Lemma mock_orders_use_four_partners_and_five_statuses_witness :
  useMock mock_settings = true /\
  mock_data (module_load sample_tape) /\
  (forall o, In o (MOCK_ORDERS (module_load sample_tape)) ->
     In (delivery_partner o) ["RedX"; "Steadfast"; "Pathao"; "Paperfly"] /\
     In (latest_status o)
        ["Picked"; "In Transit"; "Out for Delivery"; "Delivered"; "Cancelled"]) /\
  delivery_partners MOCK_CONFIG
    = ["RedX"; "Steadfast"; "Pathao"; "Paperfly"] ++ ["E-Courier"; "In-House"] /\
  quick_statuses MOCK_CONFIG
    = ["Picked"; "In Transit"; "Out for Delivery"; "Delivered"; "Cancelled"] ++ ["Returned"] /\
  (forall page search partner status,
     partner = "E-Courier" \/ partner = "In-House" \/ status = "Returned" ->
     exists r,
       fst (getOrders (answering unauthorized) mock_settings page search partner status
              (module_load sample_tape)) = Ok (Orders r) /\
       orders r = [] /\
       total_items (pagination r) = 0%Z).
Proof.
  split; [reflexivity |]. split; [exists sample_tape; reflexivity |].
  apply (mock_orders_use_four_partners_and_five_statuses
           (answering unauthorized) mock_settings (module_load sample_tape)).
  - reflexivity.
  - exists sample_tape. reflexivity.
Defined.

(** ** The public methods as calls of [request] *)

Section Calls.

Variable P : Platform.
Variable settings : ApiSettings.
Context {C U D : Type}.
Variable stringify : forall A : Type, A -> string.

(** Every public method is one call of [request], without headers of its
    own; only [getConfig] passes [requireAuth = false]. *)
Lemma run_is_request (c : call C U D) :
  exists endpoint options requireAuth,
    headers options = None /\
    (requireAuth = false <-> c = GetConfig) /\
    forall w, run P settings stringify c w
              = request P settings endpoint options requireAuth w.
Proof.
  destruct c; cbn [run];
    [ exists "/app-config", (GET None), false
    | eexists _, (GET None), true
    | eexists "/add-order", (POST _), true
    | eexists "/update-status", (POST _), true
    | eexists "/update-details", (POST _), true ];
    (split; [reflexivity |]); (split; [| intros w; reflexivity]);
    split; intros; try reflexivity; discriminate.
Qed.

Lemma run_keeps_orders (c : call C U D) (w : World) :
  MOCK_ORDERS (snd (run P settings stringify c w)) = MOCK_ORDERS w.
Proof.
  destruct (run_is_request c) as (endpoint & options & requireAuth & _ & _ & ->).
  apply request_keeps_orders.
Qed.

(** The mock data stay the generated ones through every call, in every
    mode. *)
Lemma run_keeps_mock_data (c : call C U D) (w : World) :
  mock_data w -> mock_data (snd (run P settings stringify c w)).
Proof. unfold mock_data. now rewrite run_keeps_orders. Qed.

(** The key header among the headers that [getHeaders] builds. *)
Lemma getHeaders_key (requireAuth : bool) :
  getHeaders settings requireAuth !! key_header =
  match apiKey settings with
  | Some key => if requireAuth && truthy key then Some key else None
  | None => None
  end.
Proof.
  unfold getHeaders, key_header.
  destruct (apiKey settings) as [key|]; [destruct (requireAuth && truthy key) |].
  - apply lookup_insert_eq.
  - now apply lookup_singleton_ne.
  - now apply lookup_singleton_ne.
Qed.

(** In mock mode the result of [getOrders] depends on the world through the
    mock orders only. *)
Lemma getOrders_same_orders (page : Z) (search partner status : string) (w1 w2 : World) :
  useMock settings = true ->
  MOCK_ORDERS w1 = MOCK_ORDERS w2 ->
  fst (getOrders P settings page search partner status w1)
  = fst (getOrders P settings page search partner status w2).
Proof.
  intros Hmock Horders. rewrite !(getOrders_mock_served P Hmock). cbn [fst].
  now rewrite Horders.
Qed.

End Calls.

(** C8. In mock mode every mutating call ([addOrder], [updateStatus],
    [updateDetails]) resolves with [success = true] and leaves the mock order
    list as it was: a later [getOrders] resolves to what it would have
    resolved to before the call, over the same 45 generated orders. *)
Theorem mock_mutations_do_not_persist
    (P : Platform) (settings : ApiSettings) (C U D : Type)
    (stringify : forall A : Type, A -> string) (c : call C U D) (w : World) :
  useMock settings = true ->
  is_mutation c ->
  (exists v, fst (run P settings stringify c w) = Ok v /\ success_of v = Some true) /\
  MOCK_ORDERS (snd (run P settings stringify c w)) = MOCK_ORDERS w /\
  (forall page search partner status,
     fst (getOrders P settings page search partner status (snd (run P settings stringify c w)))
     = fst (getOrders P settings page search partner status w)) /\
  (mock_data w ->
     mock_data (snd (run P settings stringify c w)) /\
     length (MOCK_ORDERS (snd (run P settings stringify c w))) = 45).
Proof.
  intros Hmock Hc.
  pose proof (run_keeps_orders P settings stringify c w) as Hkeep.
  split; [| split; [exact Hkeep | split]].
  - destruct c; try contradiction; cbn [run];
      unfold addOrder, updateStatus, updateDetails;
      rewrite (request_mock _ _ _ _ Hmock); eexists; split; reflexivity.
  - intros page search partner status. now apply getOrders_same_orders.
  - intros Hdata. unfold mock_data in *. rewrite Hkeep.
    split; [exact Hdata | now apply mock_data_length].
Qed.
(** The object of an upload whose message was not saved stays in the
    bucket, and the selection is kept for another attempt. *)
Example upload_without_message :
  storageOf
    (Media.handleSendMedia okUpload
       {| addOk := false; getOk := true; setOk := true; newId := lit "m1";
          messageTime := {| seconds := 1; nanoseconds := 0 |};
          metadataTime := {| seconds := 1; nanoseconds := 0 |} |}
       picked ∅ emptyStore)
    !! (lit "chats/alice_bob/1720000000123_my_cat.png") = Some catFile
  ∧ storeOf
      (Media.handleSendMedia okUpload
         {| addOk := false; getOk := true; setOk := true; newId := lit "m1";
            messageTime := {| seconds := 1; nanoseconds := 0 |};
            metadataTime := {| seconds := 1; nanoseconds := 0 |} |}
         picked ∅ emptyStore) = emptyStore.
Proof. split; by vm_compute. Qed.

Lemma handleFileSelect_cells toLowerCase objectURL files s :
  Media.selectedChat (snd (Media.handleFileSelect toLowerCase objectURL files s))
    = Media.selectedChat s
  ∧ Media.isUploading
      (snd (Media.handleFileSelect toLowerCase objectURL files s))
    = Media.isUploading s
  ∧ Media.currentUser
      (snd (Media.handleFileSelect toLowerCase objectURL files s))
    = Media.currentUser s.
Proof.
  unfold Media.handleFileSelect. destruct files as [|file files]; [done|].
  destruct (Media.maxSize <? File.size file)%N; [done|].
  by destruct (negb _).
Qed.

■ ■ ■ ■ ■

**TASK**.
From the listing, reproduce every line where the word "Paperfly" is present.

**ANSWER**.
     In (delivery_partner o) ["RedX"; "Steadfast"; "Pathao"; "Paperfly"] /\
    = ["RedX"; "Steadfast"; "Pathao"; "Paperfly"] ++ ["E-Courier"; "In-House"] /\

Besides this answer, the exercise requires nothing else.